- RECORDS SUPPLIED
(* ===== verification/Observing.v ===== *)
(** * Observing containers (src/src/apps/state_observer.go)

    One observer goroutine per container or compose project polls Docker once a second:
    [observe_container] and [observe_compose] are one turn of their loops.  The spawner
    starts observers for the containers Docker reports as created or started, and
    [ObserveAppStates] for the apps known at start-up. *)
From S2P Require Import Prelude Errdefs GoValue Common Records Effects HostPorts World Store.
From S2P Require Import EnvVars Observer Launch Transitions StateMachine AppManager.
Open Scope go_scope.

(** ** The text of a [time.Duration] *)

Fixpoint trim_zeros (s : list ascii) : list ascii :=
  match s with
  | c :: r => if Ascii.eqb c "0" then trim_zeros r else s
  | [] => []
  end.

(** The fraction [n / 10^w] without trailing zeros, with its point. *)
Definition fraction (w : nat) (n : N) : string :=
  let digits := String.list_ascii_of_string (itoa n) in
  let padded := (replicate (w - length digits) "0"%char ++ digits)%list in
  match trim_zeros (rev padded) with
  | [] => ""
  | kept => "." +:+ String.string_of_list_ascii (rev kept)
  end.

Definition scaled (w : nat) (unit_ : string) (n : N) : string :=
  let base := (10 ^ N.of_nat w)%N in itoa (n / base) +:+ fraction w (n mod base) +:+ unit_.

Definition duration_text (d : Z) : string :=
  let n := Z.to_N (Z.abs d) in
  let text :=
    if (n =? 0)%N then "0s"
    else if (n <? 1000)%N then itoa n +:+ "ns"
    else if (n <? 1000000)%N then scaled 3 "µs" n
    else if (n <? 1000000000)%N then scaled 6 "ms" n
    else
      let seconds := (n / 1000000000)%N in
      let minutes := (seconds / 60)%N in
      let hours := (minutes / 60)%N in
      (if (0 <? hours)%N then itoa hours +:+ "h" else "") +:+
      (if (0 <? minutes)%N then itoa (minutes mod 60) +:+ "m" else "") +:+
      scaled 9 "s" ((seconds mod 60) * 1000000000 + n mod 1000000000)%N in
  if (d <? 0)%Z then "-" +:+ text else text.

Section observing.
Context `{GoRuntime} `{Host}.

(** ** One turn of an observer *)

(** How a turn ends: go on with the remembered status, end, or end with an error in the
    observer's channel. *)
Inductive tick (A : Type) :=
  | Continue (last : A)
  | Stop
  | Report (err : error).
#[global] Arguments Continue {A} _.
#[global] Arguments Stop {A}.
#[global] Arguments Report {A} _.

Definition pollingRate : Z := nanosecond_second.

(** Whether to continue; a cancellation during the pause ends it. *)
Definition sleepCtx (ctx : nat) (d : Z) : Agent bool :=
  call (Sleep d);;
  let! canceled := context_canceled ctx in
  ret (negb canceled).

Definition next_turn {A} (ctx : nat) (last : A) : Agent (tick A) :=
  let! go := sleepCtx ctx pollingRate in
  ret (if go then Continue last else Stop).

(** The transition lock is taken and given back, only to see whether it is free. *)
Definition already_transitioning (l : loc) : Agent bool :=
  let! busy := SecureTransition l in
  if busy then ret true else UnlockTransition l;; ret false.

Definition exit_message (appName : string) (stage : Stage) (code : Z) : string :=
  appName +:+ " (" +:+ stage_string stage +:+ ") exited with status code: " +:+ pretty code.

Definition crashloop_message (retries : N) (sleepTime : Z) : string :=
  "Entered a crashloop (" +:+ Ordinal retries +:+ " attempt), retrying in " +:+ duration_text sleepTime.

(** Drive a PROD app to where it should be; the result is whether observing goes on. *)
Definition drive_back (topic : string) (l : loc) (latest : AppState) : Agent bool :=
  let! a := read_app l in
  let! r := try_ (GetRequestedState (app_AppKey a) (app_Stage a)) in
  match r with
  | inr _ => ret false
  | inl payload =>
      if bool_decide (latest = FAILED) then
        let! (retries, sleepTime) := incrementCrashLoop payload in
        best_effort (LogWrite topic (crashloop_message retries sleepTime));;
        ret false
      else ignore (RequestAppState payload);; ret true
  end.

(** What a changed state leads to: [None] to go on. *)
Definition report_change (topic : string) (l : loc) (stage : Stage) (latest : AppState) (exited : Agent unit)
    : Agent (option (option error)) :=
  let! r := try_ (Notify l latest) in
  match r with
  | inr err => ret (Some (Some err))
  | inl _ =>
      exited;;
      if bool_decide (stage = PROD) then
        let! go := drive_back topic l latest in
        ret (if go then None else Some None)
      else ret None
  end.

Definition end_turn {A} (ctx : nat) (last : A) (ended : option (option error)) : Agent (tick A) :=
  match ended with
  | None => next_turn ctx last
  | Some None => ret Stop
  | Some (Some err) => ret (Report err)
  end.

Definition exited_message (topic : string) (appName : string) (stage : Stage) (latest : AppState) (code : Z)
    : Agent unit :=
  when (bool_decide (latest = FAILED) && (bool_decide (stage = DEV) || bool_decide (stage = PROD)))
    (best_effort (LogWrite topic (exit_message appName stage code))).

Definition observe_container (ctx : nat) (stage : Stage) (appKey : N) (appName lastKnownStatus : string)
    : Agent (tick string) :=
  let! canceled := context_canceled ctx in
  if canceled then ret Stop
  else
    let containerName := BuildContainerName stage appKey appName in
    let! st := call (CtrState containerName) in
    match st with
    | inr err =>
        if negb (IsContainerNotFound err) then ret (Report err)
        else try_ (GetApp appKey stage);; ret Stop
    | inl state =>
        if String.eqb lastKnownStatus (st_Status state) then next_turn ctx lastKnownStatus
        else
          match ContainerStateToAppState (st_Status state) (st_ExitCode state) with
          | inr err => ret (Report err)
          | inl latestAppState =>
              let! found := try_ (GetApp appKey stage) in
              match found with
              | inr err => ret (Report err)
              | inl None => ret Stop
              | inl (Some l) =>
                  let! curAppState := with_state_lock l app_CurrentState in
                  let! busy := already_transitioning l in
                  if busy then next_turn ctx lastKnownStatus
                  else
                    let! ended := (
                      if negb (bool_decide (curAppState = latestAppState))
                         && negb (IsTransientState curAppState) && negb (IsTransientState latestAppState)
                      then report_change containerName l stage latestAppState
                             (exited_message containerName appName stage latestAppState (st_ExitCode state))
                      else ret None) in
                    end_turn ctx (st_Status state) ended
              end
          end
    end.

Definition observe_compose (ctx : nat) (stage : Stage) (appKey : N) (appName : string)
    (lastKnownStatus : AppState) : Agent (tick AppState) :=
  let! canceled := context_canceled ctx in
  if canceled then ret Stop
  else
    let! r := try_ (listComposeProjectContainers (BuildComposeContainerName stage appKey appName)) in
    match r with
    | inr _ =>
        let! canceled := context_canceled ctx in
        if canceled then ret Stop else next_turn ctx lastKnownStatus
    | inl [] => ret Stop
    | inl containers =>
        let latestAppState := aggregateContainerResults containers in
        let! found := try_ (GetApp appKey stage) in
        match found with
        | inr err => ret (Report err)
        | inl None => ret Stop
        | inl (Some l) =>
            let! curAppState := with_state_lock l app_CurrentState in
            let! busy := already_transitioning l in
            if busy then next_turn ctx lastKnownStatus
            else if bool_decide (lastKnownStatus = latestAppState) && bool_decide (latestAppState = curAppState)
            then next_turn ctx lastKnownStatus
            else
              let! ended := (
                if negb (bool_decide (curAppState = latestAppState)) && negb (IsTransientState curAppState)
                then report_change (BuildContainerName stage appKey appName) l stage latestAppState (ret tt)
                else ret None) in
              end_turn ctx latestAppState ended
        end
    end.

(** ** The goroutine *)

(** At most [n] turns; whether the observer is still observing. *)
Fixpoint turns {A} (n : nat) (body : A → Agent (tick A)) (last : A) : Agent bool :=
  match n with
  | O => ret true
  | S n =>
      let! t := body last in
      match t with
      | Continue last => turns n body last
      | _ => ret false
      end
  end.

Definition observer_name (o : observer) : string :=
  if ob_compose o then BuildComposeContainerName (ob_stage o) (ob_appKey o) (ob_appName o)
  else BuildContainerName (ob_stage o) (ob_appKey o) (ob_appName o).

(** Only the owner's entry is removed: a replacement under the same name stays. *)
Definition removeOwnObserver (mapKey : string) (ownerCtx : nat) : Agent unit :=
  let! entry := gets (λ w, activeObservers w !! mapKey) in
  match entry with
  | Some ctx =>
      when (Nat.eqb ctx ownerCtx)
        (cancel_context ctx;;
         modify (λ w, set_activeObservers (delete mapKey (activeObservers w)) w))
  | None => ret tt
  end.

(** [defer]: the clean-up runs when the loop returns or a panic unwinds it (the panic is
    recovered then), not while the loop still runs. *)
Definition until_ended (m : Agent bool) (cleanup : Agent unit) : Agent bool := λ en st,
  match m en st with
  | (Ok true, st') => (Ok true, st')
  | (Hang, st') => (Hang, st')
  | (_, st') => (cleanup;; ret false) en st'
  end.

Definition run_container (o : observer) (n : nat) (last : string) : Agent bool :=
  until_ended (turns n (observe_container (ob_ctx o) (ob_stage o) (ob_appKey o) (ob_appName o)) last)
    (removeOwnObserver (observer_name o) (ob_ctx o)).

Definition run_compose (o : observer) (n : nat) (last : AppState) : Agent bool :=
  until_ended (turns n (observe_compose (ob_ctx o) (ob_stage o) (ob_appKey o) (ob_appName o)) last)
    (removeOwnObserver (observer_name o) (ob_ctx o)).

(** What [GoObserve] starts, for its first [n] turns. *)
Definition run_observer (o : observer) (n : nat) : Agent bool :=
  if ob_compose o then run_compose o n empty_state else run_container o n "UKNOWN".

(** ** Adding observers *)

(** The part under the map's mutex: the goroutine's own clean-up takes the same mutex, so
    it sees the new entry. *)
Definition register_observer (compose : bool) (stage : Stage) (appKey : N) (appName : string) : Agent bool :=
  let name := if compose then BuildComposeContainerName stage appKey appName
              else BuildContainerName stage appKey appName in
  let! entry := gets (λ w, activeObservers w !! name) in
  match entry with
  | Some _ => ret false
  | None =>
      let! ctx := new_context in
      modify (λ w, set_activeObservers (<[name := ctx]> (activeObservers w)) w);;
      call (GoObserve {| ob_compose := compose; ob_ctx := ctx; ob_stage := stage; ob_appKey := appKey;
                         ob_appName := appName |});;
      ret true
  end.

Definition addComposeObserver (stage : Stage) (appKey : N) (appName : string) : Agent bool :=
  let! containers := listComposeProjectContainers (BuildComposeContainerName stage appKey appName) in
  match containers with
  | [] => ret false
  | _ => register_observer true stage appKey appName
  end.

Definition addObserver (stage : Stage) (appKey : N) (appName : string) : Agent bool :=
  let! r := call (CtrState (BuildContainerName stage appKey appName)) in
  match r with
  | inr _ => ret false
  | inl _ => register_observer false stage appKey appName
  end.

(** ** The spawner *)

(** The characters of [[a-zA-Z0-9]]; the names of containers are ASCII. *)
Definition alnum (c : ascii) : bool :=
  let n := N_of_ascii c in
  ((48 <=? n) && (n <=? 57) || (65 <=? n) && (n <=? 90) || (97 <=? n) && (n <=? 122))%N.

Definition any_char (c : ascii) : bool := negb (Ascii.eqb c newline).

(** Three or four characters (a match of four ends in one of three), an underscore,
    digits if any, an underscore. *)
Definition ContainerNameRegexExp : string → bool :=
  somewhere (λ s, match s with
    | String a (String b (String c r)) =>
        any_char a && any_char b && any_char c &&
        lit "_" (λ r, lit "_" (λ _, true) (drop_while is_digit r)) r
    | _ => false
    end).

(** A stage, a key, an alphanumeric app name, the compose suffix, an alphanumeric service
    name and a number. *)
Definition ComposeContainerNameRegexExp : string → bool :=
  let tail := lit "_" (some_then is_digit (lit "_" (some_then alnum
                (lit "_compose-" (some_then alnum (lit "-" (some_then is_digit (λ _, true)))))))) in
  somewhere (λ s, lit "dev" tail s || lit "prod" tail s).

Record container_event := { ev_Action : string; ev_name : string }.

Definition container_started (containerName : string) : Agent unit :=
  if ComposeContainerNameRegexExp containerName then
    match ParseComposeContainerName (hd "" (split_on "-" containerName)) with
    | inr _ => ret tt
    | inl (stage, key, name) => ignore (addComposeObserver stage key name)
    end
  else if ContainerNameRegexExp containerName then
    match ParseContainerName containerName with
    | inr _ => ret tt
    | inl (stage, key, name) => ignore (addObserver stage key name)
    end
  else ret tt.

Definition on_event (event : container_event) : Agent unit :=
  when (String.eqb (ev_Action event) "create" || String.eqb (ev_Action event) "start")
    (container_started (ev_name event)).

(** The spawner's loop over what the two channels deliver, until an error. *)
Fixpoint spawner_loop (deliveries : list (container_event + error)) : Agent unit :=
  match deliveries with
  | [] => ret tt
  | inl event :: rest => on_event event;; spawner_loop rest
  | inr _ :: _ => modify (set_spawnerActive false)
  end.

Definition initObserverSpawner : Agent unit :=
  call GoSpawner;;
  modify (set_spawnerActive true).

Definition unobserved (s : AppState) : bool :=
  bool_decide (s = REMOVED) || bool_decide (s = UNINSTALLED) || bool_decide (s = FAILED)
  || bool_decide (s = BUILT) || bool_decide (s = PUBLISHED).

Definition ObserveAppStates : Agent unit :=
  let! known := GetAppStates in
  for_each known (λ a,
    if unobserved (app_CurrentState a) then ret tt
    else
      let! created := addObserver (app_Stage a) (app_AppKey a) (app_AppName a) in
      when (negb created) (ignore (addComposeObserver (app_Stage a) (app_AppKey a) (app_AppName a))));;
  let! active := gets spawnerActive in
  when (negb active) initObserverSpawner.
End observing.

==

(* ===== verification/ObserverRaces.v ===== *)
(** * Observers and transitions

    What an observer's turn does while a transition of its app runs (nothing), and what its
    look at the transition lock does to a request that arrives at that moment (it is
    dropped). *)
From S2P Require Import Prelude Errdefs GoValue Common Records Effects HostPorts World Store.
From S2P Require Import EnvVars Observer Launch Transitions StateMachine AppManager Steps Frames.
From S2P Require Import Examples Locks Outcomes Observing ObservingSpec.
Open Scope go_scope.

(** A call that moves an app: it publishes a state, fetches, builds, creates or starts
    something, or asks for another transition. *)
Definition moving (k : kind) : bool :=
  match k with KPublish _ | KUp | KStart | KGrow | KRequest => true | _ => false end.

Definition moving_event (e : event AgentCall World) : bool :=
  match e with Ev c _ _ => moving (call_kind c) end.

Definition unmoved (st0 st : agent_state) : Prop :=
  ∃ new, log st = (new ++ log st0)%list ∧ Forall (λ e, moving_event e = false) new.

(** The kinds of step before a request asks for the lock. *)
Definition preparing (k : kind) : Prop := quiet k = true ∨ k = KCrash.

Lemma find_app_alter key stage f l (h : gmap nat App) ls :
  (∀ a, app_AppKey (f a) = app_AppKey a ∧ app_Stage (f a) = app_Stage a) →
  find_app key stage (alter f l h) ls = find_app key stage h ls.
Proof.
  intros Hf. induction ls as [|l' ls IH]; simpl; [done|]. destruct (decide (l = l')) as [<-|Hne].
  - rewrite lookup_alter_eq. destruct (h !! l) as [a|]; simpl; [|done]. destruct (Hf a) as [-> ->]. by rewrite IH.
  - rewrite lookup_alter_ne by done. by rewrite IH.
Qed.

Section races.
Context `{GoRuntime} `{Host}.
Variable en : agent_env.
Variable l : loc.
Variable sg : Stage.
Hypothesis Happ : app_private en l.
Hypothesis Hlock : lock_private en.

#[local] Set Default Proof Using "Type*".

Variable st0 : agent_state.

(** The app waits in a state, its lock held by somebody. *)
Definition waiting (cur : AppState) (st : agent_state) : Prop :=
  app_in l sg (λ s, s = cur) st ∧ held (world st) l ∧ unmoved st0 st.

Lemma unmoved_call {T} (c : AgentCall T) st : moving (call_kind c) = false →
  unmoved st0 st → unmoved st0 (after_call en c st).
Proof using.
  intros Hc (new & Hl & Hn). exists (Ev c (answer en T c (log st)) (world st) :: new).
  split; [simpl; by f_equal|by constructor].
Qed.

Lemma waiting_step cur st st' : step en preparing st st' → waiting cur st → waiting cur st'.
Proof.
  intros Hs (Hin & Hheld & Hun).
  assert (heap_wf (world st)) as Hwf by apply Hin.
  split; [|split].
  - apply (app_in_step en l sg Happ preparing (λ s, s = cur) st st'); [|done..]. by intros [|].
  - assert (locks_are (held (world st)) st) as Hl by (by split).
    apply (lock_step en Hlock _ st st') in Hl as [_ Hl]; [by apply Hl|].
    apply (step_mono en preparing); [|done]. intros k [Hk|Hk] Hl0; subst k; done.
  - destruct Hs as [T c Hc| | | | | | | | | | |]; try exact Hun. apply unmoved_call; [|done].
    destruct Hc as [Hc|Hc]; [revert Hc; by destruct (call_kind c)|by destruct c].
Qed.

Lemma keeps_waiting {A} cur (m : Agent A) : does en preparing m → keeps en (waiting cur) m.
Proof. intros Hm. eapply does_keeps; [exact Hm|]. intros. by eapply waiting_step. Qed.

- YOUR INSTRUCTIONS
An exact copy of the lines above, from the one containing "intros Hs (Hin & Hheld & Hun)." through the one containing "apply (step_mono en", is the whole of the answer.

- ANSWER BELOW
  intros Hs (Hin & Hheld & Hun).
  assert (heap_wf (world st)) as Hwf by apply Hin.
  split; [|split].
  - apply (app_in_step en l sg Happ preparing (λ s, s = cur) st st'); [|done..]. by intros [|].
  - assert (locks_are (held (world st)) st) as Hl by (by split).
    apply (lock_step en Hlock _ st st') in Hl as [_ Hl]; [by apply Hl|].
    apply (step_mono en preparing); [|done]. intros k [Hk|Hk] Hl0; subst k; done.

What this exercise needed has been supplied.